When I was growing up, my mother used to tell me that I was incredibly good with my book knowledge (probably the reason why I was respected when surveying for 25 years) but common sense was not my strong point. Common sense is something that I developed as I matured, and I have concluded that it is the best asset to have in your arsenal. So, now, I am disappointed when I see health care professionals making uninformed decisions based only on what someone else has told them rather than using their own common sense to find information on their own to support their decisions. Where am I going with this discussion?

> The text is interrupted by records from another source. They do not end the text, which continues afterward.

Lemma zoneForOrg_Some s org n zd :
  zoneForOrg s org n = Some zd <-> s !! normZone n = Some zd /\ Org (zone zd) = org.
Proof.
  unfold zoneForOrg. destruct (s !! normZone n) as [zd'|]; [|naive_solver].
  case_bool_decide; naive_solver.
Qed.

Lemma own_write_zone org s n zd zd' :
  zoneForOrg s org n = Some zd -> Org (zone zd') = Org (zone zd) ->
  own_write org s (<[normZone n := zd']> s).
Proof.
  intros [E <-]%zoneForOrg_Some E'. apply own_write_insert; [|done].
  intros zd'' E2. rewrite E in E2. by injection E2 as ->.
Qed.

(** ** Tenant isolation *)

(** Results up to the order in which a map is listed. *)
Inductive out_equiv : Out -> Out -> Prop :=
| out_same o : out_equiv o o
| out_zones l l' : l ≡ₚ l' -> out_equiv (OutZones l) (OutZones l').

(** The new name, if the operation creates one, is not another tenant's. *)
Definition name_free (org : string) (op : Op) (s : Store) : bool :=
  match creates op with
  | Some k => match s !! k with
              | Some zd => bool_decide (Org (zone zd) = org)
              | None => true
              end
  | None => true
  end.

Section isolation.
Context {MO : MapOrder}.

Lemma ListZones_view org s : ListZones org s ≡ₚ ListZones org (view org s).
Proof.
  unfold ListZones. rewrite !filter_snd, !map_range_filter.
  fold (view org s). fold (view org (view org s)). by rewrite view_view.
Qed.

Lemma view_lookup_own org s k zd : view org s !! k = Some zd -> Org (zone zd) = org.
Proof. rewrite lookup_view. intros. by repeat case_match; simplify_eq; case_bool_decide. Qed.

Lemma name_free_view org op s k :
  name_free org op s = true -> creates op = Some k -> view org s !! k = s !! k.
Proof.
  unfold name_free. intros Hf E. rewrite E in Hf. rewrite lookup_view.
  destruct (s !! k) as [zd|]; [by rewrite Hf|done].
Qed.

(** The step of a tenant on the shared store is the step on a store that
    holds nothing but the tenant's own zones. *)
Lemma exec_view e org op s :
  name_free org op s = true ->
  let '(o1, s1, c1) := exec e org op s in
  let '(o2, s2, c2) := exec e org op (view org s) in
  out_equiv o1 o2 /\ view org s1 = s2 /\ c1 = c2.
Proof.
  pose proof (view_lookup_own org s) as Ho.
  intros Hf. pose proof (fun k => name_free_view _ _ _ k Hf) as Hv. destruct op; simpl in *;
    unfold GetZone, CreateZone, ZoneProvider, DeleteZone, ListRecords, GetRecord, CreateRecord,
      PutMirror, DropMirror, UpdateRecord, DeleteRecord, BulkSync;
    rewrite ?zoneForOrg_view, ?view_view, ?(Hv _ eq_refl).
  { split; [constructor; apply ListZones_view|done]. }
  all: clear Hf Hv; repeat (case_match; simplify_eq/=; try done).
  all: split_and!; try done; try by constructor.
  all: rewrite ?view_delete, ?view_insert_own by (simpl; eauto); try done.
  rewrite view_insert_own; [done|by eapply bool_decide_eq_true_1].
Qed.

(** A step writes only where the tenant may. *)
Lemma exec_own_write e org op s : own_write org s (exec e org op s).1.2.
Proof.
  destruct op; simpl; try (by left);
    unfold CreateZone, DeleteZone, CreateRecord, PutMirror, DropMirror, UpdateRecord, DeleteRecord,
      BulkSync; repeat (case_match; simplify_eq/=; try by left).
  all: try (eapply own_write_zone; [done|done]).
  - by apply own_write_insert; [intros; simplify_map_eq|].
  - right. exists (normZone name), None. split; [done|].
    apply zoneForOrg_Some in H as [E <-]. split; intros; by simplify_map_eq.
  - apply own_write_insert; [intros; simplify_map_eq|]; by eapply bool_decide_eq_true_1.
  - by apply own_write_insert; [intros; simplify_map_eq|].
Qed.

Lemma own_write_view org o s s' : own_write org s s' -> o <> org -> view o s' = view o s.
Proof.
  intros [->|(k & v & -> & H1 & H2)] Ho; [done|]. apply map_eq. intros k'. rewrite !lookup_view.
  destruct (decide (k = k')) as [->|Hk]; [|by rewrite lookup_partial_alter_ne].
  rewrite lookup_partial_alter_eq.
  destruct (s !! k') as [zd|], v as [zd'|]; try done;
    rewrite ?bool_decide_eq_false_2; try done; intros <-; naive_solver.
Qed.

(** ** Histories *)

(** A request: when, who, what. *)
Record Req := mkReq { req_env : Env; req_org : string; req_op : Op }.

(** The answers, each with the tenant it goes to, and the final store. *)
Fixpoint run (tr : list Req) (s : Store) : list (string * Out) * Store :=
  match tr with
  | [] => ([], s)
  | q :: tr' =>
      let '(o, s', _) := exec (req_env q) (req_org q) (req_op q) s in
      let '(os, s'') := run tr' s' in
      ((req_org q, o) :: os, s'')
  end.

(** The zones tenant [o] creates along the history are free or its own. *)
Fixpoint names_free (o : string) (tr : list Req) (s : Store) : bool :=
  match tr with
  | [] => true
  | q :: tr' =>
      (bool_decide (req_org q <> o) || name_free o (req_op q) s) &&
      names_free o tr' (exec (req_env q) (req_org q) (req_op q) s).1.2
  end.

Definition answers_to (o : string) (os : list (string * Out)) : list Out :=
  (filter (fun p => p.1 = o) os).*2.

(** C1. Tenant isolation.  Take any history of requests by any tenants on the
    shared store, in which tenant [o] never claims a zone name another tenant
    holds.  The answers [o] gets, and the zones [o] ends with, are those of
    the history with every other tenant's requests removed, run on a store
    that never held any other tenant's zone. *)
Theorem tenant_noninterference o tr s :
  names_free o tr s = true ->
  Forall2 out_equiv (answers_to o (run tr s).1)
    (run (filter (fun q => req_org q = o) tr) (view o s)).1.*2 /\
  view o (run tr s).2 = (run (filter (fun q => req_org q = o) tr) (view o s)).2.
Proof.
  revert s. induction tr as [|[e org op] tr IH]; intros s; [done|]. simpl.
  intros [Hn Hf]%andb_prop. rewrite filter_cons. simpl.
  pose proof (exec_own_write e org op s) as Hw. pose proof (exec_view e org op s) as Hx.
  destruct (exec e org op s) as [[o1 s1] c1] eqn:E. simpl in *. destruct (IH _ Hf) as [IH1 IH2].
  destruct (run tr s1) as [os s2]. simpl in *. unfold answers_to in *.
  rewrite filter_cons. simpl. destruct (decide (org = o)) as [->|Ho]; simpl.
  - rewrite bool_decide_eq_false_2 in Hn by tauto.
    specialize (Hx Hn). destruct (exec e o op (view o s)) as [[o2 s2'] c2].
    destruct Hx as (Hq & <- & _). destruct (run _ (view o s1)) as [os' s'']; simpl in *.
    split; [by constructor|done].
  - rewrite <-(own_write_view org o s s1) by done. done.
Qed.

(** ** The invariant *)

Definition zone_wf (k : string) (zd : zoneData) : Prop :=
  ZName (zone zd) = k /\ normZone k = k /\
  forall id r, records zd !! id = Some r -> ID r = id /\ ValidRecordTypes (Type_ r) = true.

Definition store_wf (s : Store) : Prop := map_Forall zone_wf s.

Lemma normZone_idemp n : normZone (normZone n) = normZone n.
Proof.
  unfold normZone. set (l := ToLower (TrimSpace n)).
  assert (ToLower l = l) as El by apply ToLower_idemp.
  assert (TrimSpace l = l) as Et by (unfold l; by rewrite TrimSpace_lower, TrimSpace_idemp).
  destruct (HasSuffix l dot) eqn:Hd; [by rewrite Et, El, Hd|].
  rewrite TrimSpace_app_dot, ToLower_app, El by done. simpl (ToLower dot).
  by rewrite HasSuffix_app.
Qed.

Lemma zone_wf_touch k zd t rs :
  zone_wf k zd ->
  (forall id r, rs !! id = Some r -> ID r = id /\ ValidRecordTypes (Type_ r) = true) ->
  zone_wf k (mkZoneData (touch t (zone zd)) rs).
Proof. intros (H1 & H2 & _) H. by split_and!. Qed.

Definition recs_wf (rs : gmap string Record_) : Prop :=
  forall id r, rs !! id = Some r -> ID r = id /\ ValidRecordTypes (Type_ r) = true.

Lemma recs_wf_insert rs id r :
  recs_wf rs -> ID r = id -> ValidRecordTypes (Type_ r) = true -> recs_wf (<[id := r]> rs).
Proof. intros H E V id' r' [[<- <-]|[_ Hr]]%lookup_insert_Some; [done|by apply H]. Qed.

Lemma recs_wf_delete rs id : recs_wf rs -> recs_wf (delete id rs).
Proof. intros H id' r' [_ Hr]%lookup_delete_Some. by apply H. Qed.

Lemma sync_records_wf e k l acc : recs_wf acc -> recs_wf (sync_records e k l acc).
Proof.
  revert k acc. induction l as [|sr l IH]; intros k acc H; simpl; [done|].
  destruct (ValidRecordTypes (sr_Type sr)) eqn:V; simpl; [|by apply IH].
  case_bool_decide; apply IH; by apply recs_wf_insert.
Qed.

Lemma zoneForOrg_wf s org n zd :
  store_wf s -> zoneForOrg s org n = Some zd -> zone_wf (normZone n) zd.
Proof. intros Hw [E _]%zoneForOrg_Some. by apply Hw in E. Qed.

Lemma newZone_wf e id n org p rs :
  recs_wf rs -> zone_wf (normZone n) (mkZoneData (newZone e id (normZone n) org p) rs).
Proof. intros H. split_and!; [done|apply normZone_idemp|done]. Qed.

(** Writing a zone of the tenant back with new records. *)
Lemma put_wf s org n zd z rs :
  store_wf s -> zoneForOrg s org n = Some zd -> ZName z = ZName (zone zd) -> recs_wf rs ->
  store_wf (<[normZone n := mkZoneData z rs]> s).
Proof.
  intros Hw E Ez Hr. apply map_Forall_insert_2; [|done].
  destruct (zoneForOrg_wf _ _ _ _ Hw E) as (H1 & H2 & _). split_and!; [by rewrite <-H1|done|done].
Qed.

Lemma exec_wf e org op s : store_wf s -> store_wf (exec e org op s).1.2.
Proof.
  intros Hw. destruct op; simpl; try done;
    unfold CreateZone, DeleteZone, CreateRecord, PutMirror, DropMirror, UpdateRecord, DeleteRecord,
      BulkSync; repeat (case_match; simplify_eq/=; try done).
  all: try match goal with H : zoneForOrg _ _ _ = Some _ |- _ =>
    pose proof (zoneForOrg_wf _ _ _ _ Hw H) as (? & ? & ?) end.
  all: try match goal with H : negb _ = false |- _ => apply negb_false_iff in H end.
  all: try match goal with H : records _ !! _ = Some ?r, W : forall id r, _ -> _ /\ _ |- _ =>
    destruct (W _ _ H) end.
  all: try (eapply put_wf; [done|done|done|]; auto using recs_wf_insert, recs_wf_delete; fail).
  - apply map_Forall_insert_2; [|done]. by apply newZone_wf.
  - by apply map_Forall_delete.
  - eapply put_wf; [done..|]. apply recs_wf_insert; [done..|]. simpl. by rewrite H2.
  - eapply put_wf; [done..|]. apply recs_wf_insert; [done..|]. simpl. by rewrite H2.
  - apply map_Forall_insert_2; [|done]. destruct (Hw _ _ H) as (H1 & H2 & _).
    split_and!; [done|done|]. by apply sync_records_wf.
  - apply map_Forall_insert_2; [|done].
    split_and!; [done|apply normZone_idemp|]. by apply sync_records_wf.
Qed.

Lemma run_wf tr s : store_wf s -> store_wf (run tr s).2.
Proof.
  revert s. induction tr as [|[e org op] tr IH]; intros s Hw; [done|]. simpl.
  pose proof (exec_wf e org op s Hw) as H1. destruct (exec e org op s) as [[o s1] c]. simpl in *.
  specialize (IH s1 H1). by destruct (run tr s1).
Qed.

(** C35. Every operation keeps the store well-formed, whatever it answers:
    zones sit under their normalised name, and records under their id with a
    supported type. *)
Theorem run_store_wf tr s : store_wf s -> store_wf (run tr s).2.
Proof. apply run_wf. Qed.

(** ** The laws of the record operations *)

Definition of_option (id : string) (r : option Record_) : result StoreErr Record_ :=
  match r with Some r => Ok r | None => Err (ErrRecordNotFound id) end.

Lemma GetRecord_here s org zn id zd :
  zoneForOrg s org zn = Some zd -> GetRecord org zn id s = of_option id (records zd !! id).
Proof. unfold GetRecord. by intros ->. Qed.

(** Reading after a zone of the tenant is written back. *)
Lemma GetRecord_put s org zn zn' id z rs zd :
  zoneForOrg s org zn = Some zd -> Org z = Org (zone zd) ->
  GetRecord org zn' id (<[normZone zn := mkZoneData z rs]> s) =
    if decide (normZone zn' = normZone zn) then of_option id (rs !! id) else GetRecord org zn' id s.
Proof.
  intros [Hz Ho]%zoneForOrg_Some E. unfold GetRecord, zoneForOrg. case_decide as Hn.
  - rewrite Hn, lookup_insert_eq. simpl. by rewrite bool_decide_eq_true_2 by congruence.
  - by rewrite lookup_insert_ne.
Qed.

(** [GetRecord] of [s'] is that of [s] except at one record. *)
Definition only_changes (org zn id : string) (v : option Record_) (s s' : Store) : Prop :=
  forall zn' id', GetRecord org zn' id' s' =
    if decide (normZone zn' = normZone zn /\ id' = id) then of_option id v else GetRecord org zn' id' s.

Lemma only_changes_insert s org zn zd z id r :
  zoneForOrg s org zn = Some zd -> Org z = Org (zone zd) ->
  only_changes org zn id (Some r) s (<[normZone zn := mkZoneData z (<[id := r]> (records zd))]> s).
Proof.
  intros Hz Ho zn' id'. rewrite (GetRecord_put _ _ _ _ _ _ _ _ Hz Ho).
  destruct (decide (normZone zn' = normZone zn)) as [En|En]; [|by rewrite decide_False by tauto].
  destruct (decide (id' = id)) as [->|Ei].
  - by rewrite lookup_insert_eq, decide_True by done.
  - rewrite lookup_insert_ne, decide_False by naive_solver.
    unfold GetRecord, zoneForOrg. rewrite En. fold (zoneForOrg s org zn). by rewrite Hz.
Qed.

Lemma only_changes_delete s org zn zd z id :
  zoneForOrg s org zn = Some zd -> Org z = Org (zone zd) ->
  only_changes org zn id None s (<[normZone zn := mkZoneData z (delete id (records zd))]> s).
Proof.
  intros Hz Ho zn' id'. rewrite (GetRecord_put _ _ _ _ _ _ _ _ Hz Ho).
  destruct (decide (normZone zn' = normZone zn)) as [En|En]; [|by rewrite decide_False by tauto].
  destruct (decide (id' = id)) as [->|Ei].
  - by rewrite lookup_delete_eq, decide_True by done.
  - rewrite lookup_delete_ne, decide_False by naive_solver.
    unfold GetRecord, zoneForOrg. rewrite En. fold (zoneForOrg s org zn). by rewrite Hz.
Qed.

If you do not have a Sterile Processing area that works to protect our patients every minute of their day, the operating room is in trouble. For too long, there have been disrespectful and discourteous exchanges between the Operating Room and Sterile Processing. Unfortunately, staff who do not have a sterile processing background should not be making decisions for this area; this would include inspectors, surveyors, and consultants who are asked to inspect/survey/consult on this area.
Look at your budget sheet and see how much you are paying for your consultant firms and accreditation organization. Granted, we are all imperfect humans, but do you get what you paid for? In my opinion, as I travel throughout the country, the answer must be no when it comes to sterile processing. Organizations have the responsibility to hire capable and knowledgeable staff that manage this area so, where did using common sense go? The sterile processing area is the one location above all others where inspectors, surveyors, and consultants that have no experience or knowledge are permitted to express their “opinions”; the sterile processing staff is often told by the administration not to push back; administrators ignore the in-house experienced staff that they count on every day except when a consultant, surveyor or inspector is on site.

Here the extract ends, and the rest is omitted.